→ **Given records**:
(** [evaluate_strength] over a given [sum]. *)
Fixpoint evaluate_strength_with (sum : list Float64.float -> Float64.float)
         (self : ProofNode.t) : Float64.float :=
  let '(ProofNode.mk _ _ _ proof_type children _) := self in
  let base := Float64.f1_0 in
  let base :=
    Float64.fmul base
      (PyDict.get_default ProofNode.weight_map proof_type Float64.f0_1) in
  let base :=
    Float64.fadd base
      (Float64.fmul (sum (map (evaluate_strength_with sum) children))
                    Float64.f0_5) in
  Float64.py_round base 3.

(** * Strings, dictionaries, lists *)

Lemma PyStr_eqb_eq (a b : PyStr.str) : PyStr.eqb a b = true <-> a = b.
Proof.
  revert b; induction a as [|x a IH]; intros [|y b]; simpl; split;
    try congruence; try reflexivity.
  - intros H. apply andb_true_iff in H as [Hx Hab].
    apply N.eqb_eq in Hx. apply IH in Hab. congruence.
  - intros H. injection H as -> ->.
    apply andb_true_iff. split; [apply N.eqb_refl | now apply IH].
Qed.

Lemma PyStr_eqb_refl (a : PyStr.str) : PyStr.eqb a a = true.
Proof. now apply PyStr_eqb_eq. Qed.

Lemma PyStr_eqb_neq (a b : PyStr.str) : PyStr.eqb a b = false <-> a <> b.
Proof.
  split.
  - intros H E. apply PyStr_eqb_eq in E. congruence.
  - intros H. destruct (PyStr.eqb a b) eqn:E; [|reflexivity].
    apply PyStr_eqb_eq in E. contradiction.
Qed.

Lemma list_contains_In (l : list PyStr.str) (x : PyStr.str) :
  list_contains l x = true <-> In x l.
Proof.
  induction l as [|y l IH]; simpl.
  - split; [discriminate | tauto].
  - rewrite orb_true_iff, PyStr_eqb_eq, IH. tauto.
Qed.

Section DictFacts.
Context {V : Type}.
Implicit Types (d : PyDict.dict V) (k : PyStr.str) (v : V).

Lemma contains_In_keys d k :
  PyDict.contains d k = true <-> In k (PyDict.keys d).
Proof.
  induction d as [|[k' v'] d IH]; simpl.
  - split; [discriminate | tauto].
  - rewrite orb_true_iff, PyStr_eqb_eq, IH. tauto.
Qed.

Lemma contains_get d k :
  PyDict.contains d k = false <-> PyDict.get d k = None.
Proof.
  induction d as [|[k' v'] d IH]; simpl; [tauto|].
  destruct (PyStr.eqb k' k); simpl; [split; discriminate | exact IH].
Qed.

Lemma set_absent d k v :
  PyDict.contains d k = false -> PyDict.set d k v = d ++ [(k, v)].
Proof.
  induction d as [|[k' v'] d IH]; simpl; [reflexivity|].
  destruct (PyStr.eqb k' k); simpl; [discriminate|].
  intros H. now rewrite IH.
Qed.

Lemma get_app_absent d k k' v :
  PyDict.get (d ++ [(k, v)]) k' =
  match PyDict.get d k' with
  | Some x => Some x
  | None => if PyStr.eqb k k' then Some v else None
  end.
Proof.
  induction d as [|[k0 v0] d IH]; simpl; [reflexivity|].
  destruct (PyStr.eqb k0 k'); [reflexivity | exact IH].
Qed.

→ **Aim of the exercise**: Lines from the records above that hold "induction" are the ones to list.

→ **Expected answer**:
  revert b; induction a as [|x a IH]; intros [|y b]; simpl; split;
  induction l as [|y l IH]; simpl.
  induction d as [|[k' v'] d IH]; simpl.
  induction d as [|[k' v'] d IH]; simpl; [tauto|].
  induction d as [|[k' v'] d IH]; simpl; [reflexivity|].
  induction d as [|[k0 v0] d IH]; simpl; [reflexivity|].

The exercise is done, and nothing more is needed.